All Modems have static VPN IPs, when i connect from any modem and tried to get the serial traffic from any other modem it succeed .

i am wondering why modems can forward the Serial Traffic to any IP despite the fact that modems are programmed to forward its Serial Traffic to the specific IP .

Thanks in Advance

Hi abuashie,

Could you please help to check security configuration on your VPN server (such as port forwarding) if it was correct?

Thanks,

hello @jerdung.

yes , it is correct , my VPN server is just a PC connected with a modem and having an IP of : 10.50.60.26.

just wondering why modems (they also having static VPN IPs ) can respond to any TCP traffic from any VPN pool.

B.R

No Port Forwarding on the VPN server.

it is a VPN microwave link connected to a PC and a firewall in the middle.

Once VPN is up, your remote site can access all the devices in the local network. If you want to restrict a specific connection from/to modems, please try to config firewall rule on your VPN server or you can try to config Trusted IPs in Security tab on ACE Manager.

dear brother,

if VPN server is off , i still can get traffic , which means , serial forwarding donot just forward serial traffic for the VPN server .

Hi abuashie,

Are all modems and your PC have the same subnet 10.50.60.x ?
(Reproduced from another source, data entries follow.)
(** * PixabayDownloader: a shallow embedding of [src/main.py]

    The script queries the Pixabay search API for a keyword, collects the
    [largeImageURL] of every hit and downloads each one to
    [imagen_<i>.jpg] with one thread per URL.

    The program is almost entirely input/output, so the embedding makes the
    outside world explicit:
    - an [Environment] fixes how the network answers a GET and which
      filesystem calls fail; every theorem quantifies over it;
    - a [State] carries the instance attributes, the files and directories
      on disk and the lines printed so far;
    - methods are functions in a state-and-exception monad [M];
    - the threads of [descargar_imagenes_concurrentes] are a step function
      on configurations, driven by an arbitrary schedule. *)

From Stdlib Require Import ZArith Lia.
From Stdlib.Strings Require Import Ascii Byte.
From stdpp Require Import base option list strings pretty gmap sets.

Local Open Scope string_scope.
Local Open Scope list_scope.

(** ** Python values

    What [Response.json()] can produce.  A [PyDict] lists its items in
    insertion order; the keys of a dictionary are distinct, so looking a key
    up from the front finds its only item. *)
#[warnings="-register-all"] Inductive pyval : Type :=
| PyNone
| PyBool (b : bool)
| PyInt (n : Z)
| PyFloat (literal : string)
| PyStr (s : string)
| PyList (l : list pyval)
| PyDict (items : list (string * pyval)).

(** ** Exceptions *)

(** [requests.exceptions.RequestException] and the subclasses the library
    raises; each carries the text that [str(e)] shows. *)
Inductive request_exception : Type :=
| ConnectionError (msg : string)
| ReadTimeout (msg : string)
| TooManyRedirects (msg : string)
| InvalidURL (msg : string)
| ChunkedEncodingError (msg : string)
| HTTPError (msg : string)
| JSONDecodeError (msg : string).

(** The [OSError] subclasses of the built-in filesystem calls.
    (None of them is a [RequestException].) *)
Inductive os_error : Type :=
| FileNotFoundError
| FileExistsError
| PermissionError
| NotADirectoryError
| IsADirectoryError
| OtherOSError (errno : Z).
Lemma peek_zero n : forall m a,
  (forall x, a <= x < a + Z.of_nat n -> byte_at m x = 0) -> peek n m a = 0.
Proof.
  induction n as [|n IH]; intros m a H; simpl; [done|].
  rewrite H by lia. rewrite IH; [done|]. intros. apply H. lia.
Qed.

Lemma peek_fill_zero n k m a b :
  b <= a -> a + Z.of_nat n <= b + Z.of_nat k -> peek n (fill k m b 0) a = 0.
Proof.
  intros ??. apply peek_zero. intros x Hx. rewrite byte_at_fill.
  destruct (Z.leb_spec b x), (Z.ltb_spec x (b + Z.of_nat k)); simpl; try done; lia.
Qed.

Lemma peek_range n : forall m a, in_range (8 * Z.of_nat n) (peek n m a).
Proof.
  unfold in_range. induction n as [|n IH]; intros m a; [simpl; lia|].
  cbn [peek]. pose proof (byte_at_range m a). specialize (IH m (a + 1)).
  replace (8 * Z.of_nat (S n)) with (8 + 8 * Z.of_nat n) by lia.
  rewrite Z.pow_add_r by lia. lia.
Qed.

Lemma peek_poke_same n : forall m a v,
  peek n (poke n m a v) a = wrap (8 * Z.of_nat n) v.
Proof.
  induction n as [|n IH]; intros m a v.
  { simpl. unfold wrap. by rewrite Z.mod_1_r. }
  cbn [peek poke].
  rewrite IH, byte_at_poke_other by lia. rewrite byte_at_set_byte.
  case_decide; [|done]. unfold wrap.
  replace (8 * Z.of_nat (S n)) with (8 + 8 * Z.of_nat n) by lia.
  rewrite Z.pow_add_r by lia. change (2 ^ 8) with 256.
  rewrite Z.rem_mul_r by (try apply Z.pow_nonzero; lia). lia.
Qed.

(** ** Byte sequences and C strings *)

Fixpoint bytes_at (m : mem) (a : Z) (l : list Z) : Prop :=
  match l with
  | [] => True
  | x :: l => byte_at m a = x /\ bytes_at m (a + 1) l
  end.

(** [s] at [a], followed by the terminating NUL. *)
Definition cstr (m : mem) (a : Z) (s : list Z) : Prop :=
  Forall (fun c => 0 < c < 256) s /\ bytes_at m a s /\ byte_at m (a + Z.of_nat (length s)) = 0.

Lemma bytes_at_ext m m' l : forall a,
  (forall x, a <= x < a + Z.of_nat (length l) -> byte_at m' x = byte_at m x) ->
  bytes_at m a l -> bytes_at m' a l.
Proof.
  induction l as [|c l IH]; intros a H; simpl in *; [done|]. intros [H1 H2]. split.
  - rewrite H by lia. done.
  - apply IH; [|done]. intros. apply H. lia.
Qed.

Lemma bytes_at_app m l1 l2 : forall a,
  bytes_at m a (l1 ++ l2) <-> bytes_at m a l1 /\ bytes_at m (a + Z.of_nat (length l1)) l2.
Proof.
  induction l1 as [|c l IH]; intros a; simpl.
  - rewrite Z.add_0_r. tauto.
  - rewrite IH. replace (a + 1 + Z.of_nat (length l)) with (a + Z.of_nat (S (length l))) by lia.
    tauto.
Qed.

Lemma bytes_at_lookup m l a i c :
  bytes_at m a l -> l !! i = Some c -> byte_at m (a + Z.of_nat i) = c.
Proof.
  revert a i. induction l as [|d l IH]; intros a [|i] H Hi; simpl in *; try done.
  - simplify_eq. rewrite Z.add_0_r. tauto.
  - destruct H as [_ H]. rewrite <- (IH (a + 1) i H Hi). f_equal. lia.
Qed.
(** strchr: a pointer to the first occurrence, or a null pointer. *)
Lemma strchr_ok m c s : forall a fuel,
  readable m a s -> (length s < fuel)%nat ->
  strchr fuel a c m =
  Ok (match find_char c s with Some i => a + Z.of_nat i | None => 0 end, m).
Proof.
  induction s as [|b s IH]; intros a [|fuel] Hr Hf; simpl in Hf; try lia; cbn [strchr].
  - destruct Hr as [(_ & _ & H0) Hm Hl Hh]. simpl in *. rewrite Z.add_0_r in H0.
    erewrite bind_Ok by (apply load8_ok, Hm; lia). by rewrite H0.
  - destruct (readable_char m a (b :: s) 0 b Hr eq_refl) as [Hb Hne].
    pose proof (readable_tail _ _ _ _ Hr) as Ht. destruct Hr as [_ _ Hl Hh]. simpl in Hb, Hh.
    rewrite Z.add_0_r, wrap_small in Hb by (unfold in_range; lia).
    erewrite bind_Ok by exact Hb. destruct (Z.eqb_spec b 0); [done|].
    rewrite find_char_cons. destruct (Z.eqb_spec (swrap 8 b) c); case_decide; try done.
    + by rewrite Z.add_0_r.
    + rewrite wrap_small by (unfold in_range; lia). rewrite IH by (done || lia).
      destruct (find_char c s); [|done]. cbn [fmap option_fmap option_map]. do 2 f_equal. lia.
Qed.

End KString.

(** ** api/posix/errno.h *)
Module Errno.

Inductive ErrnoCode :=
| ESUCCESS
| EPERM
| ENOENT
| ESRCH
| EINTR
| EIO
| ENXIO
| E2BIG
| ENOEXEC
| EBADF
| ECHILD
| EAGAIN
| ENOMEM
| EACCES
| EFAULT
| ENOTBLK
| EBUSY
| EEXIST
| EXDEV
| ENODEV
| ENOTDIR
| EISDIR
| EINVAL
| ENFILE
| EMFILE
| ENOTTY
| ETXTBSY
| EFBIG
| ENOSPC
| ESPIPE
| EROFS
| EMLINK
| EPIPE
| ERANGE
| ENAMETOOLONG
| ELOOP
| EOVERFLOW
| EOPNOTSUPP
| ENOSYS
| ENOTIMPL
| EAFNOSUPPORT
| ENOTSOCK
| EADDRINUSE
| ENOTEMPTY
| EDOM
| ECONNREFUSED
| EHOSTDOWN
| EADDRNOTAVAIL
| EISCONN
| ECONNABORTED
| EALREADY
| ECONNRESET
| EDESTADDRREQ
| EHOSTUNREACH
| EILSEQ
| EMSGSIZE
| ENETDOWN
| ENETUNREACH
| ENETRESET
| ENOBUFS
| ENOLCK
| ENOMSG
| ENOPROTOOPT
| ENOTCONN
| ESHUTDOWN
| ETOOMANYREFS
| ESOCKTNOSUPPORT
| EPROTONOSUPPORT
| EDEADLK
| ETIMEDOUT
| EPROTOTYPE
| EINPROGRESS
| ENOTHREAD
| EPROTO
| ENOTSUP
| EPFNOSUPPORT
| EDIRINTOSELF
| EDQUOT
| ENOTRECOVERABLE
| ECANCELED
| EPROMISEVIOLATION
| ESTALE
| ESRCNOTFOUND
| EMAXERRNO.

#[global] Instance ErrnoCode_eq_dec : EqDecision ErrnoCode.
Proof. solve_decision. Defined.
Have you tried “Trusted IPs” in Security tab on ACE manager?

modems have static IPs of:
10.79.53.1~254 and 10.79.194.1~79
Microwave Link of the server has static IP of:10.50.60.26

all above IPs are interconnected inside a VPN pool.

i am just wondering why modems can forward the serial traffic to any request IP within the VPN pool even though modems are programmed to forward the Serial Traffic to 10.50.60.26…

Hi abuashie,

Your configuration in Seiral tab is to define the destination(address/port) to which the packets are sent. It’s not the way to restrict the packets.

If modems are visible to each other and there is no configuration related to security( such as firewall rule) the traffic can be passed through them.

it means if a self originated serial traffic goes to modem, it is forwarded to 10.50.60.26.

if a request comes from other than 10.50.60.26 IPs that request a serial Traffic responding, the modem normally replied that asking IP.